He wanted to keep it that way.

“The structural problems were overwhelming,” Chesler said. “I minimized it continuously because I didn’t want to frighten Adena or the stakeholders around here. That’s what I get paid for is to deal with the fear.”

There was plenty to fear early in the $8 million to $10 million project, with damage from a 2003 fire followed by years of relative neglect leaving Chesler to wonder whether the building he’d chosen to rehabilitate would come crashing to the ground in the process. It didn’t during the first phase of the project reinforcing the building’s structure, and the ability to manage that fear will be rewarded in mid-October when the cornerstone of Chillicothe’s downtown reopens with a new tenant in Adena Health System and the ability to influence the rest of downtown redevelopment.

That’s not bad for an English literature major with no formal training in building projects who got his start in the field in large part because of a puppy.

Chesler, from the period of 1982 to 1988, was using skills learned from his time at Case Western Reserve University working as an East Asia analyst for Time magazine, spending six months of each year in Japan and the other six back in his hometown of Cleveland.

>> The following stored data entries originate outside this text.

(** C4: whichever collaborators are present, a request to any
    route but the public ones reaches its handler only with a bearer token that
    verifies, and the handler sees exactly that token's claims.  A route that
    changes something, or that hands out connection strings or a dump, is never
    reached with a viewer's token; user management and the audit log only with an
    administrator's. *)
Theorem routes_guarded deps r limited i now hdr claims :
  r ∈ NewRouter deps → public r = false → serve limited i now hdr r = Pass claims →
  ∃ token c, bearerToken hdr = Some token ∧ VerifyToken i now token = Ok c ∧ claims = Some c ∧
    (privileged r = true → clm_Role c ≠ RoleViewer) ∧
    (adminOnly r = true → clm_Role c = RoleAdmin).
Proof.
  intros Hr Hp Hs. pose proof (proj1 (Forall_forall _ _) (routes_well_guarded deps) r Hr) as Hg.
  cbn beta in Hg. unfold well_guarded in Hg. rewrite Hp in Hg. cbn [orb] in Hg. unfold serve in Hs.
  destruct (rte_Chain r) as [|[] [|[] [|[| |a] [|]]]]; try done; cbn [run_chain] in Hs;
    destruct limited; try done; destruct (Authenticate i now hdr) as [|claims'] eqn:Ha; try done;
    apply Authenticate_pass in Ha as (token & c & Ht & Hv & -> & Hrole); exists token, c.
  - injection Hs as <-. apply andb_true_iff in Hg as [H1%negb_true_iff H2%negb_true_iff].
    split_and!; try done; intros H; congruence.
  - cbn [RequireAction] in Hs. destruct (Can (clm_Role c) a) eqn:Hc; [|done]. injection Hs as <-.
    destruct (Can_spec _ _ Hrole Hc) as [Hvw Hop].
    apply andb_true_iff in Hg as [H1 H2]. split_and!; try done; intros H.
    + rewrite H in H1. by apply Hvw, negb_true_iff.
    + rewrite H in H2. by apply Hop, negb_true_iff.
Qed.
End guards.

(** All collaborators present. *)
Definition allDeps : Deps :=
  mkDeps true true true true true true true true true true true true true true true true true true true true
    true true true.

(** A library that accepts one token, an operator's. *)
Definition sample_claims : Claims := mkClaims "u1" "op@example.com" RoleOperator "u1" 0 0 100.
#[local] Instance sample_jwt : JWT := {|
  jwt_sign _ _ := Ok "good";
  jwt_parse _ now token :=
    if bool_decide (token = "good") && bool_decide (now < 100)%Z then Ok sample_claims
    else Err (Errorf "token is malformed");
|}.

Definition sample_exec_route : Route :=
  mkRoute "POST" "/api/v1/instances/{id}/exec"
    [LimitByIP; UseAuthenticate; UseRequireAction ActionInstanceWrite] "Exec.Run".

Lemma routes_guarded_witness :
  ∃ token c, bearerToken "bearer good" = Some token ∧
    VerifyToken (mkIssuer "secret" 100) 5 token = Ok c ∧ Some sample_claims = Some c ∧
    (privileged sample_exec_route = true → clm_Role c ≠ RoleViewer) ∧
    (adminOnly sample_exec_route = true → clm_Role c = RoleAdmin).
Proof.
  apply (routes_guarded allDeps sample_exec_route false (mkIssuer "secret" 100) 5 "bearer good" (Some sample_claims)).
  - apply (bool_decide_unpack (sample_exec_route ∈ NewRouter allDeps)). vm_compute. reflexivity.
  - vm_compute. reflexivity.
  - vm_compute. reflexivity.
Defined.

(** No two routes share a method and a pattern. *)
Example routes_distinct :
  NoDup ((λ r, (rte_Method r, rte_Pattern r)) <$> NewRouter allDeps).
Proof. apply (bool_decide_unpack _). vm_compute. reflexivity. Qed.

During one of those stints back in the States, he decided to start his first company here and because his office in Tokyo was open in what is the middle of the night in Ohio, he had time during the day to try and find an office space in the Cleveland area in which to work.

“I had a brand new bird dog puppy – I’m a very avid ruffed grouse hunter and I had this little English Setter puppy and no one would rent me an office because I had this puppy,” Chesler said. “I then had no choice but to buy a building, which I didn’t want to do. I bought an old, crappy, run down, historic mansion on Prospect Avenue – I didn’t even buy it, I had no money. My friend’s father owned it and he loaned me all the money to buy the building, and I fixed it up weekends over the course of a year.”

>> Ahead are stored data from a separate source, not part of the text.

(** [Alert]. *)
Record Alert := mkAlert {
  al_ID : string;
  al_InstanceID : string;
  al_Kind : string;
  al_Severity : string;
  al_State : string;
  al_Message : string;
  al_Value : option float;
  al_Threshold : option float;
  al_FiredAt : Z;
  al_ResolvedAt : option Z;
  al_UpdatedAt : Z;
}.

(** [Thresholds] and [DefaultThresholds]. *)
Record Thresholds := mkThresholds {
  th_MinDiskFreePercent : float;
  th_MaxReplicationLagSeconds : float;
  th_MaxBackupAgeSeconds : float;
  th_MaxConnectionUtilizationPercent : float;
}.
Definition DefaultThresholds : Thresholds :=
  mkThresholds (float_const 10) (float_const 300) (float_const (25 * 60 * 60)) (float_const 90).

(** [Rule]; no instance means every instance. *)
Record Rule := mkRule {
  ru_ID : string;
  ru_InstanceID : option string;
  ru_Kind : string;
  ru_Threshold : float;
  ru_Severity : string;
  ru_Enabled : bool;
  ru_CreatedAt : Z;
  ru_UpdatedAt : Z;
}.

(** [knownKinds] and [Rule.Validate]. *)
Definition knownKinds : list string :=
  [KindDiskFull; KindReplicationLag; KindBackupStale; KindConnectionSaturation].
Definition Rule_Validate (r : Rule) : result unit :=
  if negb (bool_decide (ru_Kind r ∈ knownKinds)) then
    Err (New KindInvalid ("alert rule: unknown kind " +:+ ru_Kind r))
  else if bool_decide (ru_Severity r ≠ SeverityWarning) && bool_decide (ru_Severity r ≠ SeverityCritical) then
    Err (New KindInvalid "alert rule: severity must be warning or critical")
  else if IsNaN (ru_Threshold r) || IsInf (ru_Threshold r) then
    Err (New KindInvalid "alert rule: threshold must be a finite number")
  else Ok tt.

(** ** Evaluation: [engine.go], [effective.go] *)

Definition criticalDiskFreePercent : float := float_const 5.
Definition criticalReplicationLagS : float := float_const 900.
Definition criticalConnectionUtilPc : float := float_const 98.

(** [Snapshot]: a metric that is not known is [None]. *)
Record Snapshot := mkSnapshot {
  sn_InstanceID : string;
  sn_DiskFreePercent : option float;
  sn_ReplicationLagSeconds : option float;
  sn_BackupAgeSeconds : option float;
  sn_ConnectionUtilizationPercent : option float;
}.

(** [Finding]. *)
Record Finding := mkFinding {
  fi_Kind : string;
  fi_Severity : string;
  fi_Message : string;
  fi_Value : float;
  fi_Threshold : float;
  fi_Firing : bool;
}.

(** The [if] of one kind of [Evaluate]. *)
Definition check_disk (th : Thresholds) (v : float) : list Finding :=
  if SFltb v (th_MinDiskFreePercent th) then
    [mkFinding KindDiskFull
       (if SFltb v criticalDiskFreePercent then SeverityCritical else SeverityWarning)
       ("disk free " +:+ fmt_fixed 1 v +:+ "% is below " +:+ fmt_fixed 1 (th_MinDiskFreePercent th) +:+ "%")
       v (th_MinDiskFreePercent th) true]
  else [].
Definition check_lag (th : Thresholds) (v : float) : list Finding :=
  if SFltb (th_MaxReplicationLagSeconds th) v then
    [mkFinding KindReplicationLag
       (if SFltb criticalReplicationLagS v then SeverityCritical else SeverityWarning)
       ("replication lag " +:+ fmt_fixed 0 v +:+ "s exceeds " +:+ fmt_fixed 0 (th_MaxReplicationLagSeconds th) +:+ "s")
       v (th_MaxReplicationLagSeconds th) true]
  else [].
Definition check_backup (th : Thresholds) (v : float) : list Finding :=
  if SFltb (th_MaxBackupAgeSeconds th) v then
    [mkFinding KindBackupStale SeverityWarning
       ("last backup " +:+ fmt_fixed 0 v +:+ "s old exceeds " +:+ fmt_fixed 0 (th_MaxBackupAgeSeconds th) +:+ "s")
       v (th_MaxBackupAgeSeconds th) true]
  else [].
Definition check_connections (th : Thresholds) (v : float) : list Finding :=
  if SFltb (th_MaxConnectionUtilizationPercent th) v then
    [mkFinding KindConnectionSaturation
       (if SFltb criticalConnectionUtilPc v then SeverityCritical else SeverityWarning)
       ("connection utilization " +:+ fmt_fixed 1 v +:+ "% exceeds " +:+
        fmt_fixed 1 (th_MaxConnectionUtilizationPercent th) +:+ "%")
       v (th_MaxConnectionUtilizationPercent th) true]
  else [].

Thus was born The Chesler Group Inc. in 1988, followed by Chesler Construction LLC, a division of the company formed, according to Chesler’s website, “by the need to control construction costs and maintain high quality standards.”

The rehabilitation work on his original project, the Gaensslen Mansion on Prospect Avenue, was completed in 1990 and won Chesler an Archaelogical Institute of America preservation award for best renovation of a historic structure in a ceremony he didn’t attend because he was in Japan at the time. As a result, his company started buying a building each year to fix up.

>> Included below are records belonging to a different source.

Lemma wp_sync_finding now inst before fs done ts (t : AlertTable) f (Q : result (list Transition) → AlertTable → Prop) :
  raised inst before done ts (tb_rows t) →
  (∀ e t', Q (Err e) t') →
  (∀ ts' t', raised inst before (done ++ [f]) ts' (tb_rows t') → Q (Ok ts') t') →
  fs = done ++ [f] →
  wp (sync_finding now inst ts f) Q t.
Proof.
  intros [Hwf Honly Hf Hnd Hk Hall] He Ho ->.
  unfold sync_finding. apply wp_try_or, wp_tselect; [intros e t' _; apply wp_ret, He|].
  intros t1 Ht1. apply wp_try_or. apply wp_upsert; [by rewrite Ht1|intros e t' _; apply wp_ret, He|].
  intros t2 Hwf2 Honly2 Hf2. apply wp_ret, Ho. rewrite Ht1 in Honly2, Hf2.
  assert (Hfires : ∀ k, fires inst k (tb_rows t2) ↔ k ∈ fi_Kind <$> done ++ [f] ∨ fires inst k before).
  { intros k. rewrite Hf2, Hf, fmap_app, elem_of_app. cbn. rewrite list_elem_of_singleton. tauto. }
  case_bool_decide as Hex; cbn [negb].
  - (* nothing was firing *)
    assert (Hnew : ¬ fires inst (fi_Kind f) (tb_rows t)) by (by rewrite fires_firing_of, Hex; intros []).
    assert (Hnot : fi_Kind f ∉ tr_Kind <$> ts) by (rewrite Hk; intros [Hd _]; apply Hnew, Hf; by left).
    split; [done|by eapply only_firing_trans|done| | |].
    + rewrite fmap_app. by apply NoDup_snoc.
    + intros k. rewrite !fmap_app, !elem_of_app, Hk. cbn. rewrite !list_elem_of_singleton.
      split; [|tauto]. intros [?| ->]; [tauto|]. split; [by right|]. intros Hb. apply Hnew, Hf. by right.
    + apply Forall_app_2; [done|by constructor].
  - assert (Hold : fires inst (fi_Kind f) (tb_rows t)) by by apply fires_firing_of.
    apply Hf in Hold. split; [done|by eapply only_firing_trans|done|done| |done].
    intros k. rewrite Hk, fmap_app, elem_of_app. cbn. rewrite list_elem_of_singleton.
    split; [tauto|]. intros [[?| ->] ?]; [tauto|]. destruct Hold; [tauto|done].
Qed.

Lemma wp_raise now inst before fs (t : AlertTable) (Q : result (list Transition) → AlertTable → Prop) :
  alerts_wf before → tb_rows t = before →
  (∀ e t', Q (Err e) t') →
  (∀ ts t', raised inst before fs ts (tb_rows t') → Q (Ok ts) t') →
  wp (for_each_e fs [] (sync_finding now inst)) Q t.
Proof.
  intros Hwf Ht He Ho.
  assert (Hloop : ∀ xs done ts (t : AlertTable), raised inst before done ts (tb_rows t) → fs = done ++ xs →
    wp (for_each_e xs ts (sync_finding now inst)) Q t).
  { intros xs. induction xs as [|f xs IH]; intros done ts t1 Hr ->.
    - rewrite app_nil_r in Ho. by apply wp_ret, Ho.
    - apply wp_try. eapply wp_sync_finding; [exact Hr|done| |done].
      intros ts' t' Hr'. apply (IH (done ++ [f])); [done|]. by rewrite <- app_assoc. }
  apply (Hloop fs [] []); [|done]. rewrite Ht. split; [done|apply only_firing_refl| |constructor| |constructor].
  - intros k. rewrite elem_of_nil. tauto.
  - intros k. cbn. rewrite elem_of_nil. tauto.
Qed.

Definition resolution (now : Z) (inst : string) (a : Alert) : Transition :=
  mkTransition (al_Kind a) inst StateFiring StateResolved (al_Severity a) (al_Message a) now.

Lemma wp_resolve_all now inst rows1 stale ts (t : AlertTable) (Q : result (list Transition) → AlertTable → Prop) :
  alerts_wf rows1 → tb_rows t = rows1 →
  (∀ e t', Q (Err e) t') →
  (∀ t', alerts_wf (tb_rows t') → only_firing_of inst rows1 (tb_rows t') →
     (∀ k, fires inst k (tb_rows t') ↔ fires inst k rows1 ∧ k ∉ al_Kind <$> stale) →
     Q (Ok (ts ++ (resolution now inst <$> stale))) t') →
  wp (for_each_e stale ts (resolve_stale now inst)) Q t.
Proof.
  intros Hwf Ht He. revert rows1 ts t Hwf Ht. induction stale as [|a stale IH]; intros rows1 ts t Hwf Ht Ho.
  - rewrite app_nil_r in Ho. apply wp_ret, Ho; rewrite Ht; [done|apply only_firing_refl|].
    intros k. cbn. rewrite elem_of_nil. tauto.
  - apply wp_try, wp_try_or. apply wp_resolve; [by rewrite Ht|intros e t' _; apply wp_ret, He|].
    intros t1 Hwf1 Honly1 Hf1. apply wp_ret. apply (IH (tb_rows t1)); [done|done|].
    intros t2 Hwf2 Honly2 Hf2. rewrite <- app_assoc. rewrite Ht in Honly1, Hf1.
    apply Ho; [done|by eapply only_firing_trans|].
    intros k. rewrite Hf2, Hf1, fmap_cons, elem_of_cons. tauto.
Qed.

(** ** The theorem *)

Definition reports (ts : list Transition) (kind from to : string) : Prop :=
  ∃ tr, tr ∈ ts ∧ tr_Kind tr = kind ∧ tr_From tr = from ∧ tr_To tr = to.

(** What a successful [Sync] leaves, of the rows before it. *)
Definition synced (inst : string) (findings : list Finding) (before : Rows) (ts : list Transition) (after : Rows) : Prop :=
  alerts_wf after ∧ only_firing_of inst before after ∧
  (∀ k, fires inst k after ↔ k ∈ fi_Kind <$> findings) ∧
  NoDup (tr_Kind <$> ts) ∧ Forall (λ tr, tr_InstanceID tr = inst) ts ∧
  (∀ k, reports ts k "" StateFiring ↔ k ∈ fi_Kind <$> findings ∧ ¬ fires inst k before) ∧
  (∀ k, reports ts k StateFiring StateResolved ↔ k ∉ fi_Kind <$> findings ∧ fires inst k before).

Lemma wp_SyncAlerts now inst findings (Q : result (list Transition) → AlertTable → Prop) (t : AlertTable) :
  alerts_wf (tb_rows t) →
  (∀ e t', tb_rows t' = tb_rows t → Q (Err e) t') →
  (∀ ts t', synced inst findings (tb_rows t) ts (tb_rows t') → Q (Ok ts) t') →
  wp (SyncAlerts now inst findings) Q t.
Proof.
  intros Hwf HErr HOk. apply wp_transaction; [done|]. intros t1 Ht1. unfold Sync_body.
  apply wp_try. eapply (wp_raise now inst (tb_rows t)); [done|done|done|].
  intros ts1 t2 [Hwf2 Honly2 Hf2 Hnd Hk Hall]. apply wp_try_or, wp_tselect; [intros e t' _; by apply wp_ret|].
  intros t3 Ht3. remember (filter _ _) as stale eqn:Hstale.
  assert (HS : ∀ k, k ∈ al_Kind <$> stale ↔ k ∉ fi_Kind <$> findings ∧ fires inst k (tb_rows t)).
  { intros k. rewrite list_elem_of_fmap. subst stale. split.
    - intros (a & -> & [Hn (Hfa & id & Ha)%elem_of_firing_rows]%list_elem_of_filter). split; [done|].
      destruct (proj1 (Hf2 (al_Kind a))) as [Hin|Hb]; [by exists id, a|done|done].
    - intros [Hn Hb]. destruct (proj2 (Hf2 k) (or_intror Hb)) as (id & a & Ha & Hfa & <-).
      exists a. split; [done|]. apply list_elem_of_filter. split; [done|]. apply elem_of_firing_rows. eauto. }
  assert (HSnd : NoDup (al_Kind <$> stale)).
  { subst stale. eapply sublist_NoDup; [by apply NoDup_firing_rows|apply fmap_sublist, sublist_filter]. }
  apply (wp_resolve_all now inst (tb_rows t2)); [done|done|done|].
  intros t4 Hwf4 Honly4 Hf4 t5 Ht5. apply HOk. rewrite Ht5.
  assert (Hmk : tr_Kind <$> (resolution now inst <$> stale) = al_Kind <$> stale)
    by by rewrite <- list_fmap_compose.
  split_and!; [done|by eapply only_firing_trans| | | | |].
  - intros k. rewrite Hf4, Hf2, HS. destruct (decide (k ∈ fi_Kind <$> findings)); tauto.
  - rewrite fmap_app, Hmk. apply NoDup_app. split_and!; [done| |done].
    intros k [Hin _]%Hk [Hn _]%HS. done.
  - apply Forall_app_2; [eapply Forall_impl; [exact Hall|]; naive_solver|by apply Forall_fmap, Forall_true].
  - intros k. rewrite <- Hk, list_elem_of_fmap. split.
    + intros (tr & [Htr|(a & -> & _)%list_elem_of_fmap]%elem_of_app & Hkd & Hfr & Hto); [by exists tr|done].
    + intros (tr & -> & Htr). exists tr. pose proof (proj1 (Forall_forall _ _) Hall tr Htr) as (_ & ? & ?).
      split_and!; [apply elem_of_app; by left|done..].
  - intros k. rewrite <- HS, <- Hmk, list_elem_of_fmap. split.
    + intros (tr & [Htr|Htr]%elem_of_app & Hkd & Hfr & Hto); [|by exists tr].
      pose proof (proj1 (Forall_forall _ _) Hall tr Htr) as (_ & Hfr' & _). by rewrite Hfr in Hfr'.
    + intros (tr & -> & Htr). exists tr. split; [apply elem_of_app; by right|].
      by apply list_elem_of_fmap in Htr as (a & -> & _).
Qed.

(** C10: on success [Sync] leaves, for the instance, exactly the
    kinds of the findings firing, each as one alert; it reports a transition to
    firing for exactly the kinds that were not firing before, one to resolved for
    exactly the kinds that no longer are, at most one transition per kind, and
    nothing for what did not change.  Resolved alerts and the alerts of other
    instances are not touched, and when anything fails the table is as before. *)
Theorem alerts_transitions now inst findings (t : AlertTable) :
  alerts_wf (tb_rows t) →
  wp (SyncAlerts now inst findings) (λ r t',
    match r with
    | Err _ => tb_rows t' = tb_rows t
    | Ok ts =>
        alerts_wf (tb_rows t') ∧ only_firing_of inst (tb_rows t) (tb_rows t') ∧
        (∀ k, fires inst k (tb_rows t') ↔ k ∈ fi_Kind <$> findings) ∧
        NoDup (tr_Kind <$> ts) ∧ Forall (λ tr, tr_InstanceID tr = inst) ts ∧
        (∀ k, reports ts k "" StateFiring ↔ k ∈ fi_Kind <$> findings ∧ ¬ fires inst k (tb_rows t)) ∧
        (∀ k, reports ts k StateFiring StateResolved ↔ k ∉ fi_Kind <$> findings ∧ fires inst k (tb_rows t))
    end) t.
Proof.
  intros Hwf. apply wp_SyncAlerts; [done|done|]. intros ts t' H. exact H.
Qed.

So how does someone with no formal training in building rehabilitation become one of the driving forces in historic preservation efforts who has, to date, successfully renovated around 30 historic buildings and been presented the Individual Merit Award from the Ohio Historic Preservation Office for more than 20 years of work in the field?

“I was always good at understanding how things went together,” he said. “I’m an English literature major, I have no training in any of this, but I was always one of those guys who could see how everything was built and constructed in the same weird way as those guys who can play the piano but never took any lessons.”

Now, he carries what he’s learned over a wide variety of complex historical renovations into each new project. For those considering any sort of historic preservation project, regardless of the scale, he also has some advice.

“You have to talk to the state historic preservation office when you have your property and ask them for help. They will help you,” he said. “Don’t listen to local historic preservation organizations. Don’t, because they don’t know, they’re not practitioners. They are people who have ideologies about preservation versus people who are practitioners and do preservation who also have ideologies. Of course I do (have ideology), but you do because you do the buildings and you know the truths of how you do it and why you do certain things.

“No matter what, you have to steel your spine when you do these properties because there’s always a problem. If you’re a person who’s frightened of things or who’s frightened of the unknown, you don’t do this.”

Those considering a preservation effort also have to be sure the end result of the project makes sense. Chesler said he’s approached almost weekly by people all across the state asking if he can help save a building or buy one and donate it back, but there has to be some business purpose or building use purpose or else there’s no point in considering it.

As for the Carlisle, the red “X” over the main entrance denoting that firefighters should not enter the structure will remain until about a week before the building’s opening, despite the progress of the project and the fact the structure has been stabilized.

“I want everyone to remember that this building was condemned and was so structurally deficient that if it burned again, the firemen were not allowed to enter,” he said. “That’s my ideology.”